Retirees often have various sources of income, including Social Security, pensions, retirement plans, and more. To avoid IRS penalties, they need to withhold taxes or make quarterly payments. While the quarterly deadlines for estimated taxes in 2024 are set for April 15, June 17, Sept. 16, and Jan. 15, 2025, there is a lesser-known strategy that can help cover taxes and comply with IRS regulations. This strategy involves using withholdings from required minimum distributions (RMDs) to correct missed tax payments.

Experts suggest that retirees can benefit from using RMDs to adjust their tax payments, especially when they sell investments or real estate that generate taxable gains. JoAnn May, a certified financial planner at Forest Asset Management, highlights the usefulness of this approach in managing taxes efficiently. Data from a recent Federal Reserve report shows that a majority of retirees have multiple sources of income, including pensions, interest, dividends, rental income, and earnings from a job. As retirees’ income increases, they may need to withhold more taxes or adjust their withholding amounts accordingly.

Advisors recommend withholding taxes from annual RMDs to cover taxes on all sources of income, typically closer to the end of the year. This strategy not only helps retirees meet their tax obligations but also allows them to receive credit for making tax payments throughout the year. Matthew Saneholtz, Chief Investment Officer and Senior Wealth Advisor at Tobias Financial Advisors, emphasizes the significance of this approach in maintaining a proactive tax strategy.

While estimating taxes for the fourth quarter may be relatively straightforward, it is crucial for retirees to track their income and tax liability throughout the year. This practice can influence other financial planning strategies and help retirees avoid potential issues with their tax payments. Planning RMDs in advance, as suggested by experts like JoAnn May, can provide retirees with the necessary time to address any tax-related concerns and ensure compliance with IRS regulations.

Starting in 2023, retirees must initiate RMDs by the age of 73, with the age increasing to 75 by 2033, as per Secure 2.0 regulations. The annual deadline for RMDs falls on Dec. 31 each year, with a 25% penalty imposed on missed or insufficient withdrawals. For individuals who turn 73, the deadline for their first RMD is extended to April 1 of the following year. By understanding these deadlines and penalties, retirees can proactively plan their tax payments and avoid unnecessary financial strain.
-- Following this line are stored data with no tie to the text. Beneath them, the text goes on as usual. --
(* ===== verification/ServerHeap.v ===== *)
(** * The memory of the server's main thread

    [heap] counts the blocks and mappings that the main thread is to release.
    A thread takes over the block with its argument, which it frees at its
    end.  A balance is a fact about every run that returns, whatever the calls
    on the way answer. *)

From S2P Require Import Prelude Machine Protocol Node Gossip Cluster Server.

(** ** Balances *)

(** Every run of [m] that returns [a] changes [f] by [d a]. *)
Definition moves {S A} (f : S → Z) (m : M S A) (d : A → Z) : Prop :=
  ∀ s a s', m s = Ret (a, s') → f s' = f s + d a.

Section moves.
Context {S : Type} (f : S → Z).

Lemma moves_ret {A} (a : A) (d : A → Z) : d a = 0 → moves f (mret a) d.
Proof. intros Hd s a' s' [= <- <-]. lia. Qed.

Lemma moves_bind {A B} (m : M S A) (k : A → M S B) (dm : A → Z) (d : B → Z) :
  moves f m dm → (∀ a, moves f (k a) (λ b, d b - dm a)) → moves f (m ≫= k) d.
Proof.
  intros Hm Hk s b s' E. unfold mbind, M_bind in E.
  destruct (m s) as [[a s1]| | |] eqn:E1; try done.
  pose proof (Hm _ _ _ E1). pose proof (Hk _ _ _ _ E). simpl in *. lia.
Qed.

Lemma moves_ret_bind {A B} (a : A) (k : A → M S B) (d : B → Z) :
  moves f (k a) d → moves f (mret a ≫= k) d.
Proof. done. Qed.

(** A step that moves nothing. *)
Lemma moves_skip {A B} (m : M S A) (k : A → M S B) (d : B → Z) :
  moves f m (λ _, 0) → (∀ a, moves f (k a) d) → moves f (m ≫= k) d.
Proof.
  intros Hm Hk. eapply moves_bind; [exact Hm|]. intros a s b s' E.
  pose proof (Hk _ _ _ _ E). lia.
Qed.

Lemma moves_none {A} (m : M S A) d : (∀ s a s', m s ≠ Ret (a, s')) → moves f m d.
Proof. intros H s a s' E. by apply H in E. Qed.

Lemma moves_load {A} (l : list A) i : moves f (load l i) (λ _, 0).
Proof. unfold load. destruct (zget l i); [by apply moves_ret|by apply moves_none]. Qed.

Lemma moves_store {A} (l : list A) i x : moves f (store l i x) (λ _, 0).
Proof. unfold store. destruct (_ && _); [by apply moves_ret|by apply moves_none]. Qed.

Lemma moves_gets {A} (g : S → A) : moves f (gets g) (λ _, 0).
Proof. intros s a s' [= <- <-]. lia. Qed.

Lemma moves_loop {A} n (body : M S (option A)) :
  moves f body (λ _, 0) → moves f (loop n body) (λ _, 0).
Proof.
  intros Hb. induction n as [|n IH]; simpl; [by apply moves_none|].
  apply moves_skip; [done|]. intros [a|]; [by apply moves_ret|done].
Qed.

Lemma moves_for_each {X} (xs : list X) (body : X → M S unit) :
  (∀ x, moves f (body x) (λ _, 0)) → moves f (for_each xs body) (λ _, 0).
Proof.
  intros Hb. induction xs as [|x xs IH]; simpl; [by apply moves_ret|]. by apply moves_skip.
Qed.

End moves.

Lemma moves_on_snd {C W A} (f : W → Z) (m : M W A) d :
  moves f m d → moves (λ s : C * W, f s.2) (on_snd m) d.
Proof.
  intros Hm [c w] a s' E. unfold on_snd in E. simpl in E.
  destruct (m w) as [[b w']| | |] eqn:E1; try done. injection E as <- <-. exact (Hm _ _ _ E1).
Qed.

(** ** What the calls do to the heap *)

Class Heap (W : Type) {OO : SockoptOps W} {CO : ClusterOps W} {VO : ServerOps W} := {
  heap : W → Z;
  heap_malloc : moves heap sys_malloc (λ b, if b : bool then 1 else 0);
  heap_mmap len : moves heap (sys_mmap len) (λ b, if b : bool then 1 else 0);
  heap_free : moves heap sys_free (λ _, -1);
  heap_munmap : moves heap sys_munmap (λ _, -1);
  heap_thread fd : moves heap (client_thread_create fd) (λ t, if t is Some _ then -1 else 0);
  heap_realloc : moves heap sys_realloc (λ _, 0);
  heap_running : moves heap load_running (λ _, 0);
  heap_accept fd : moves heap (sys_accept fd) (λ _, 0);
  heap_listen fd n : moves heap (sys_listen fd n) (λ _, 0);
  heap_shutdown fd : moves heap (sys_shutdown fd) (λ _, 0);
  heap_tryjoin t : moves heap (thread_tryjoin t) (λ _, 0);
  heap_join t : moves heap (thread_join t) (λ _, 0);
  heap_socket k : moves heap (sys_socket k) (λ _, 0);
  heap_bind fd a : moves heap (sys_bind fd a) (λ _, 0);
  heap_close fd : moves heap (sys_close fd) (λ _, 0);
  heap_setsockopt fd o v : moves heap (sys_setsockopt fd o v) (λ _, 0);
}.

Create HintDb balance.

#[export] Hint Resolve heap_realloc heap_running heap_accept heap_listen heap_shutdown heap_tryjoin
  heap_join heap_socket heap_bind heap_close heap_setsockopt moves_load moves_store moves_gets : balance.

Ltac balance_step :=
  first [ apply moves_ret; simpl; lia
        | apply moves_skip; [solve [auto with balance]|intros ?] ].

Section heap.
Context {W : Type} {OO : SockoptOps W} {CO : ClusterOps W} {VO : ServerOps W} {HP : Heap W}.

(** The heap of a state with a slot table. *)
Definition theap (s : TS (W:=W)) : Z := heap s.2.

Lemma moves_tget {A} (g : slot_table → A) : moves theap (tget g) (λ _, 0).
Proof. intros s a s' [= <- <-]. lia. Qed.

Lemma moves_tmod g : moves theap (tmod g) (λ _, 0).
Proof. intros s a s' [= <- <-]. unfold theap. simpl. lia. Qed.

Lemma moves_call {A} (m : M W A) d : moves heap m d → moves theap (on_snd m) d.
Proof. apply (moves_on_snd heap). Qed.

Hint Resolve moves_tget moves_tmod moves_call : balance.

Lemma setup_socket_heap fd : moves heap (dsm_setup_socket_optimal fd) (λ _, 0).
Proof. unfold dsm_setup_socket_optimal. balance_step. case_match; repeat balance_step. Qed.

Lemma reap_slots_heap idx kept : moves theap (reap_slots idx kept) (λ _, 0).
Proof.
  revert kept. induction idx as [|i idx IH]; intros kept; simpl; [by apply moves_ret|].
  do 3 balance_step. case_match; balance_step; [done|]. balance_step. done.
Qed.

Lemma make_room_heap : moves theap make_room (λ _, 0).
Proof.
  unfold make_room. do 2 balance_step. case_match; [|balance_step].
  apply moves_skip; [apply reap_slots_heap|intros k]. balance_step. case_match; [|balance_step].
  balance_step. case_match; repeat balance_step.
Qed.

(** Close the descriptor, free the argument. *)
Lemma drop_client_heap fd :
  moves theap (on_snd (sys_close fd);; on_snd sys_free;; mret (@None unit)) (λ _, -1).
Proof.
  balance_step. eapply moves_bind; [apply moves_call, heap_free|]. intros []. by apply moves_ret.
Qed.

(** An iteration keeps no block: the argument has gone to the thread, or has
    been freed. *)
Lemma accept_iteration_heap listen_fd : moves theap (accept_iteration listen_fd) (λ _, 0).
Proof.
  unfold accept_iteration. balance_step. case_match; [|balance_step].
  apply moves_skip; [apply moves_call, setup_socket_heap|intros _].
  eapply moves_bind; [apply moves_call, heap_malloc|]. intros [].
  2: { repeat balance_step. }
  apply moves_skip; [apply make_room_heap|]. intros []; [|apply drop_client_heap].
  eapply moves_bind; [apply moves_call, heap_thread|]. intros [tid|]; [|apply drop_client_heap].
  repeat balance_step.
Qed.

Lemma accept_loop_heap n listen_fd : moves theap (accept_loop n listen_fd) (λ _, 0).
Proof.
  apply moves_loop. balance_step. case_match; [balance_step|apply accept_iteration_heap].
Qed.

Lemma shutdown_clients_heap listen_fd : moves theap (shutdown_clients listen_fd) (λ _, 0).
Proof.
  unfold shutdown_clients. do 2 balance_step.
  apply moves_skip; [|intros _]; apply moves_for_each; intros i; do 2 balance_step; auto with balance.
  balance_step. auto with balance.
Qed.

Lemma start_server_heap port addr : moves heap (start_server port addr) (λ _, 0).
Proof.
  unfold start_server. balance_step.
  repeat first [case_match | balance_step].
Qed.

End heap.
Leveraging required minimum distributions can be a smart tax strategy for retirees to manage their tax payments effectively and comply with IRS regulations. By utilizing RMDs to cover taxes on various sources of income, retirees can streamline their tax planning process and ensure timely payments throughout the year. Planning ahead, tracking income, and understanding key deadlines are essential components of this tax strategy, helping retirees navigate their financial obligations with confidence and precision.